Lemma sort_sorted (l : list A) :
  StronglySorted (fun a b => key a <= key b) (Js.stableSort comparefn l).
Proof using after_key.
  induction l as [|x l IH]; [constructor |].
  cbn [Js.stableSort fold_right]. now apply insert_sorted.
Qed.
End Keyed.

(** With a consistent comparator the result is the stable sort; in any
    case it is a rearrangement of the array. *)
Lemma sort_consistent (l : list A) :
  Js.consistent comparefn l = true ->
  Js.sort engine comparefn l = Js.stableSort comparefn l.
Proof. unfold Js.sort. now intros ->. Qed.

Lemma sort_rearranges (l : list A) : Permutation (Js.sort engine comparefn l) l.
Proof.
  unfold Js.sort. destruct (Js.consistent comparefn l).
  - apply sort_perm.
  - apply Js.sortOrder_perm.
Qed.

Lemma combine_map {B C D : Type} (f : B -> C) (g : B -> D) (l : list B) :
  combine (map f l) (map g l) = map (fun x => (f x, g x)) l.
Proof. induction l as [|x l IH]; [reflexivity |]. cbn. now rewrite IH. Qed.

Lemma combine_self {B C : Type} (f : B -> C) (l : list B) :
  combine l (map f l) = map (fun x => (x, f x)) l.
Proof. induction l as [|x l IH]; [reflexivity |]. cbn. now rewrite IH. Qed.

Lemma forallb_mapped {B C : Type} (p : C -> bool) (f : B -> C) (l : list B) :
  forallb p (map f l) = forallb (fun x => p (f x)) l.
Proof. induction l as [|x l IH]; [reflexivity |]. cbn. now rewrite IH. Qed.

Lemma forallb_same {B : Type} (p q : B -> bool) (l : list B) :
  (forall x, p x = q x) -> forallb p l = forallb q l.
Proof.
  intros H. induction l as [|x l IH]; [reflexivity |]. cbn. now rewrite H, IH.
Qed.

(** The tabulated check is the check of every triple of values. *)
Lemma consistent_triples (l : list A) :
  Js.consistent comparefn l
  = forallb
      (fun a =>
         Js.same comparefn a a
         && forallb
              (fun b =>
                 (Js.same comparefn a b || Js.before comparefn a b
                  || Js.after comparefn a b)
                 && (if Js.same comparefn a b then Js.same comparefn b a
                     else true)
                 && forallb
                      (fun c =>
                         (if Js.same comparefn a b
                          then if Js.same comparefn b c
                               then Js.same comparefn a c else true
                          else true)
                         && (if Js.before comparefn a b
                             then if Js.before comparefn b c
                                  then Js.before comparefn a c else true
                             else true)
                         && (if Js.after comparefn a b
                             then if Js.after comparefn b c
                                  then Js.after comparefn a c else true
                             else true))
                      l)
              l)
      l.
Proof.
  unfold Js.consistent. cbv zeta.
  rewrite combine_map, combine_self, forallb_mapped.
  apply forallb_same. intros a. cbv beta iota. f_equal.
  rewrite combine_map, combine_map, forallb_mapped.
  apply forallb_same. intros b. cbv beta iota. f_equal.
  rewrite combine_map, forallb_mapped. reflexivity.
Qed.

(** [Js.consistent] decides the conditions of a consistent comparator. *)
Lemma consistent_iff (l : list A) :
  Js.consistent comparefn l = true <->
  (forall a, In a l -> Js.same comparefn a a = true)
  /\ (forall a b, In a l -> In b l ->
        Js.same comparefn a b || Js.before comparefn a b
        || Js.after comparefn a b = true)
  /\ (forall a b, In a l -> In b l ->
        Js.same comparefn a b = true -> Js.same comparefn b a = true)
  /\ (forall a b c, In a l -> In b l -> In c l ->
        (Js.same comparefn a b = true -> Js.same comparefn b c = true ->
         Js.same comparefn a c = true)
        /\ (Js.before comparefn a b = true -> Js.before comparefn b c = true ->
            Js.before comparefn a c = true)
        /\ (Js.after comparefn a b = true -> Js.after comparefn b c = true ->
            Js.after comparefn a c = true)).
Proof.
  rewrite consistent_triples, forallb_forall. split.
  - intros H.
    assert (Hb : forall a b, In a l -> In b l ->
      (Js.same comparefn a b || Js.before comparefn a b
       || Js.after comparefn a b = true)
      /\ (Js.same comparefn a b = true -> Js.same comparefn b a = true)
      /\ forall c, In c l ->
           (Js.same comparefn a b = true -> Js.same comparefn b c = true ->
            Js.same comparefn a c = true)
           /\ (Js.before comparefn a b = true -> Js.before comparefn b c = true ->
               Js.before comparefn a c = true)
           /\ (Js.after comparefn a b = true -> Js.after comparefn b c = true ->
               Js.after comparefn a c = true)).
    { intros a b Ha Hb. specialize (H a Ha).
      apply andb_true_iff in H. destruct H as [_ H].
      rewrite forallb_forall in H. specialize (H b Hb). cbv zeta in H.
      rewrite !andb_true_iff in H. destruct H as [[Hnum Hsym] Htrans].
      split; [exact Hnum |]. split.
      - intros E. now rewrite E in Hsym.
      - intros c Hc. rewrite forallb_forall in Htrans.
        specialize (Htrans c Hc). rewrite !andb_true_iff in Htrans.
        destruct Htrans as [[H1 H2] H3]. repeat split.
        + intros E1 E2. now rewrite E1, E2 in H1.
        + intros E1 E2. now rewrite E1, E2 in H2.
        + intros E1 E2. now rewrite E1, E2 in H3. }
    repeat split.
    + intros a Ha. specialize (H a Ha). now apply andb_true_iff in H.
    + intros a b Ha Hb'. now apply Hb.
    + intros a b Ha Hb'. now apply Hb.
    + now apply (Hb a b).
    + now apply (Hb a b).
    + now apply (Hb a b).
  - intros (Hrefl & Hnum & Hsym & Htrans) a Ha.
    apply andb_true_iff. split; [now apply Hrefl |].
    apply forallb_forall. intros b Hb. cbv zeta.
    rewrite !andb_true_iff. repeat split.
    + now apply Hnum.
    + destruct (Js.same comparefn a b) eqn:E; [now apply Hsym | reflexivity].
    + apply forallb_forall. intros c Hc.
      destruct (Htrans a b c Ha Hb Hc) as (H1 & H2 & H3).
      rewrite !andb_true_iff. repeat split.
      * destruct (Js.same comparefn a b); [| reflexivity].
        destruct (Js.same comparefn b c); [| reflexivity]. now apply H1.
      * destruct (Js.before comparefn a b); [| reflexivity].
        destruct (Js.before comparefn b c); [| reflexivity]. now apply H2.
      * destruct (Js.after comparefn a b); [| reflexivity].
        destruct (Js.after comparefn b c); [| reflexivity]. now apply H3.
Qed.

(** A comparator that returns the difference of an integer key is
    consistent. *)
Lemma consistent_keyed (key : A -> Z) (l : list A) :
  (forall a b, In a l -> In b l -> comparefn a b = Some (key a - key b)) ->
  Js.consistent comparefn l = true.
Proof.
  intros Hkey. apply consistent_iff.
  unfold Js.same, Js.before, Js.after, Js.gt, Js.lt.
  split; [| split; [| split]].
  - intros a Ha. rewrite (Hkey a a Ha Ha). apply Z.eqb_eq. lia.
  - intros a b Ha Hb. rewrite (Hkey a b Ha Hb). cbn [Js.isSame].
    destruct (Z.eqb_spec (key a - key b) 0), (Z.ltb_spec (key a - key b) 0),
      (Z.ltb_spec 0 (key a - key b)); try reflexivity; lia.
  - intros a b Ha Hb. rewrite (Hkey a b Ha Hb), (Hkey b a Hb Ha).
    cbn [Js.isSame]. rewrite !Z.eqb_eq. lia.
  - intros a b c Ha Hb Hc.
    rewrite (Hkey a b Ha Hb), (Hkey b c Hb Hc), (Hkey a c Ha Hc).
    cbn [Js.isSame]. rewrite !Z.eqb_eq, !Z.ltb_lt. repeat split; lia.
Qed.




End SortFacts.


(** A list sorted by a key with the four values 0..3, one per status, is
    the concatenation of its four status classes. *)
Section FourClasses.
Context {A : Type} (status : A -> Status) (key : Status -> Z).
Variables s0 s1 s2 s3 : Status.
Hypothesis key0 : key s0 = 0.
Hypothesis key1 : key s1 = 1.
Hypothesis key2 : key s2 = 2.
Hypothesis key3 : key s3 = 3.



End FourClasses.









Lemma expiry_consistent (cfg : SortConfig) (env : Env) (records : list License) :
  field cfg = by_expires_at ->
  Forall (fun R => Date_parse (expires_at R) <> None) records ->
  Js.consistent (fun a b => compareLicenses cfg a b env) records = true.
Proof.
  intros Hf Hvalid. rewrite Forall_forall in Hvalid.
  apply (consistent_keyed _
           (fun R => match Date_parse (expires_at R) with
                     | Some t => t
                     | None => 0
                     end * match direction cfg with asc => 1 | desc => -1 end)).
  intros a b Ha Hb. unfold compareLicenses, ret. rewrite Hf.
  pose proof (Hvalid a Ha) as Va. pose proof (Hvalid b Hb) as Vb.
  destruct (Date_parse (expires_at a)), (Date_parse (expires_at b));
    try congruence.
  cbn [Js.sub Js.mul option_map]. f_equal. lia.
Qed.



(** *** Paginator *)

Lemma Qceiling_quotient (n p : Z) :
  0 < p -> Qceiling (inject_Z n / inject_Z p) = - (- n / p).
Proof.
  intros Hp. destruct p as [|p|p]; try lia.
  unfold Qceiling, Qfloor, Qdiv, Qmult, Qinv, Qopp, inject_Z. cbn.
  now rewrite Z.mul_1_r.
Qed.

(** The ceiling of [n / p] is the integer [c] with [(c-1) * p < n <= c * p]. *)
Lemma ceiling_bounds (n p : Z) :
  0 < p -> let c := - (- n / p) in (c - 1) * p < n <= c * p.
Proof.
  intros Hp c. subst c.
  pose proof (Z.div_mod (- n) p ltac:(lia)) as Hdm.
  pose proof (Z.mod_pos_bound (- n) p Hp) as Hm. nia.
Qed.

Lemma slice_page {A : Type} (l : list A) (start size : Z) :
  0 <= start -> 0 <= size ->
  Js.slice l start (start + size)
  = firstn (Z.to_nat size) (skipn (Z.to_nat start) l).
Proof.
  intros Hs Hz. unfold Js.slice, Js.relativeIndex.
  destruct (Z.ltb_spec start 0); [lia |].
  destruct (Z.ltb_spec (start + size) 0); [lia |].
  set (len := Z.of_nat (List.length l)).
  destruct (Z.le_gt_cases len start) as [Hout|Hin].
  - rewrite (Z.min_r start len) by lia.
    rewrite !skipn_all2 by (subst len; lia). now rewrite !firstn_nil.
  - rewrite (Z.min_l start len) by lia.
    destruct (Z.le_gt_cases (start + size) len) as [Hfull|Hpart].
    + f_equal. lia.
    + rewrite !firstn_all2; [reflexivity | |];
        rewrite length_skipn; subst len; lia.
Qed.

Lemma slice_length {A : Type} (l : list A) (start size : Z) :
  0 <= size -> Z.of_nat (List.length (Js.slice l start (start + size))) <= size.
Proof.
  intros Hz. unfold Js.slice, Js.relativeIndex. rewrite length_firstn.
  set (len := Z.of_nat (List.length l)).
  assert (0 <= len) by (subst len; lia).
  destruct (Z.ltb_spec start 0), (Z.ltb_spec (start + size) 0); lia.
Qed.

Lemma totalPages_ceiling (records : list License) (pageSize : Z) :
  1 <= pageSize ->
  totalPages records pageSize
  = Z.max 1 (- (- Z.of_nat (List.length records) / pageSize)).
Proof.
  intros Hp. unfold totalPages. now rewrite Qceiling_quotient by lia.
Qed.

(** C4.  For a page size of at least 1 and a 1-based page index: the number
    of pages is [max 1 c] where [c] is the ceiling of [len / pageSize] (the
    integer with [(c-1) * pageSize < len <= c * pageSize], which is
    [(len + pageSize - 1) / pageSize]); the page is the [pageSize] records
    that follow the first [(pageIndex-1) * pageSize], as many as there are;
    an empty list has one page, which is empty. *)
Theorem paginator_spec (records : list License) (pageSize pageIndex : Z) :
  1 <= pageSize ->
  1 <= pageIndex ->
  let len := Z.of_nat (List.length records) in
  (exists c, (c - 1) * pageSize < len <= c * pageSize
             /\ c = (len + pageSize - 1) / pageSize
             /\ totalPages records pageSize = Z.max 1 c)
  /\ paginatedLicenses records pageIndex pageSize
     = firstn (Z.to_nat pageSize)
              (skipn (Z.to_nat ((pageIndex - 1) * pageSize)) records)
  /\ 1 <= totalPages records pageSize
  /\ totalPages [] pageSize = 1
  /\ paginatedLicenses [] pageIndex pageSize = [].
Proof.
  intros Hp Hi len.
  assert (Hpage : forall l : list License,
             paginatedLicenses l pageIndex pageSize
             = firstn (Z.to_nat pageSize)
                      (skipn (Z.to_nat ((pageIndex - 1) * pageSize)) l)).
  { intros l. unfold paginatedLicenses. apply slice_page; nia. }
  repeat apply conj.
  - pose proof (ceiling_bounds len pageSize ltac:(lia)) as Hc. cbv zeta in Hc.
    set (c := - (- len / pageSize)) in Hc. exists c.
    repeat apply conj; try apply Hc.
    + apply (Z.div_unique (len + pageSize - 1) pageSize c
                          (len + pageSize - 1 - c * pageSize)); [left |]; lia.
    + now apply totalPages_ceiling.
  - apply Hpage.
  - unfold totalPages. lia.
  - rewrite totalPages_ceiling by lia. cbn [List.length Z.of_nat Z.opp].
    rewrite Z.div_0_l by lia. reflexivity.
  - rewrite Hpage. now rewrite skipn_nil, firstn_nil.
Qed.
Example extract_item_id_examples :
  extract_item_id Urllib.urlparse Urllib.parse_qs
    (u "https://item.taobao.com/item.htm?spm=a1&id=123&id=456#top") = Ok (Some (u "123"))
  /\ extract_item_id Urllib.urlparse Urllib.parse_qs
       (u "https://item.taobao.com/item.htm?id=") = Ok None
  /\ extract_item_id Urllib.urlparse Urllib.parse_qs
       (u "https://detail.tmall.com/item.htm?id=123") = Ok None.
Proof. repeat split; vm_compute; reflexivity. Qed.

(** C10 as stated fails: the host of this URL is "evil.example", which
    does not contain "taobao.com"; the text before the "@" does, it is part
    of the network location, and the id is returned. *)
Lemma extract_item_id_accepts_userinfo :
  let url := u "https://taobao.com@evil.example/x?id=9" in
  Urllib.urlparse url
    = Ok {| netloc := u "taobao.com@evil.example"; query := u "id=9" |}
  /\ Urllib.host (u "taobao.com@evil.example") = u "evil.example"
  /\ contains (u "taobao.com") (u "evil.example") = false
  /\ extract_item_id Urllib.urlparse Urllib.parse_qs url = Ok (Some (u "9")).
Proof. repeat split; vm_compute; reflexivity. Qed.

End MonitorFacts.

(** * Further properties *)

(** ** The price history *)

Module HistoryMore.

Import History Observations.

Lemma writes_one_entry (h : gmap str entry)
    (timestamp item_id product_name current_price : str) :
  exists e',
    fst (check_price_change h timestamp item_id product_name current_price)
      = <[item_id := e']> h
    /\ name e' = product_name
    /\ price e' = current_price
    /\ last_update e' =
         match h !! item_id with
         | Some e => if str_eqb (price e) current_price then last_update e
                     else timestamp
         | None => timestamp
         end.
Proof.
  destruct (h !! item_id) as [e |] eqn:Hk.
  - destruct (decide (price e = current_price)) as [Heq | Hne].
    + rewrite (HistoryFacts.known_same_price h _ _ _ _ e Hk Heq).
      apply HistoryFacts.str_eqb_eq in Heq as Hb. rewrite Hb.
      exists (set_name product_name e). simpl. auto.
    + rewrite (HistoryFacts.known_other_price h _ _ _ _ e Hk Hne).
      apply HistoryFacts.str_eqb_neq in Hne as Hb. rewrite Hb.
      eexists. simpl. split; [reflexivity | auto].
  - rewrite (HistoryFacts.unknown_id h _ _ _ _ Hk).
    eexists. simpl. split; [reflexivity | auto].
Qed.

(** X1. [check_price_change] writes the entry of [item_id] and nothing
    else: the dictionary after the call is the one before with one entry
    stored under [item_id]. That entry has the supplied name and price; its
    timestamp is the clock reading when the id is new or the price text
    differs, and the timestamp it had otherwise. *)
Theorem check_price_change_writes_one_entry (h : gmap str entry)
    (timestamp item_id product_name current_price : str) :
  exists e',
    fst (check_price_change h timestamp item_id product_name current_price)
      = <[item_id := e']> h
    /\ name e' = product_name
    /\ price e' = current_price
    /\ last_update e' =
         match h !! item_id with
         | Some e => if str_eqb (price e) current_price then last_update e
                     else timestamp
         | None => timestamp
         end.
Proof. exact (writes_one_entry h timestamp item_id product_name current_price). Qed.

Lemma check_price_change_lookup (h : gmap str entry)
    (timestamp item_id product_name current_price id : str) :
  (price <$> fst (check_price_change h timestamp item_id product_name current_price) !! id)
  = if str_eqb item_id id then Some current_price else price <$> h !! id.
Proof.
  destruct (writes_one_entry h timestamp item_id
              product_name current_price) as (e' & -> & _ & Hp & _).
  unfold str_eqb. destruct (decide (item_id = id)) as [<- | Hne].
  - rewrite bool_decide_eq_true_2 by reflexivity.
    rewrite lookup_insert_eq. simpl. congruence.
  - rewrite bool_decide_eq_false_2 by assumption.
    rewrite lookup_insert_ne by assumption. reflexivity.
Qed.

(** X2. After any sequence of calls of [check_price_change] the price
    stored for an id is the price of the last call made for that id, and
    the price it had at the start when no call was made for it. *)
Theorem record_all_latest_price (observations : list observation)
    (h : gmap str entry) (id : str) :
  (price <$> record_all h observations !! id) =
    match last_observation id observations with
    | Some o => Some (current_price o)
    | None => price <$> h !! id
    end.
Proof.
  revert h. induction observations as [| o later IH]; intros h; simpl.
  - reflexivity.
  - rewrite IH. destruct (last_observation id later) as [o' |]; [reflexivity |].
    rewrite check_price_change_lookup.
    destruct (str_eqb (item_id o) id); reflexivity.
Qed.

End HistoryMore.

(** ** The scraper *)

Module ScraperMore.

Import Re Scraper.

Lemma try_strategies_no_digit_free (pg : page) (save_debug_info : bool) (p : str) :
  extract_price (Some pg) save_debug_info = Ok (p, false) -> p = NOT_FOUND.
Proof.
  unfold extract_price.
  destruct (if save_debug_info then html pg else Ok ()) as [[] | e];
    cbn [mbind outcome_bind]; [| discriminate].
  destruct (truthy (try_strategies pg extraction_strategies None));
    intros [= <-]; reflexivity.
Qed.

────────────────

The task:
Exact copies of the line with "unfold extract_price." and of every later line in the entries make up the whole answer.

Result of the exercise:
  unfold extract_price.
  destruct (if save_debug_info then html pg else Ok ()) as [[] | e];
    cbn [mbind outcome_bind]; [| discriminate].
  destruct (truthy (try_strategies pg extraction_strategies None));
    intros [= <-]; reflexivity.
Qed.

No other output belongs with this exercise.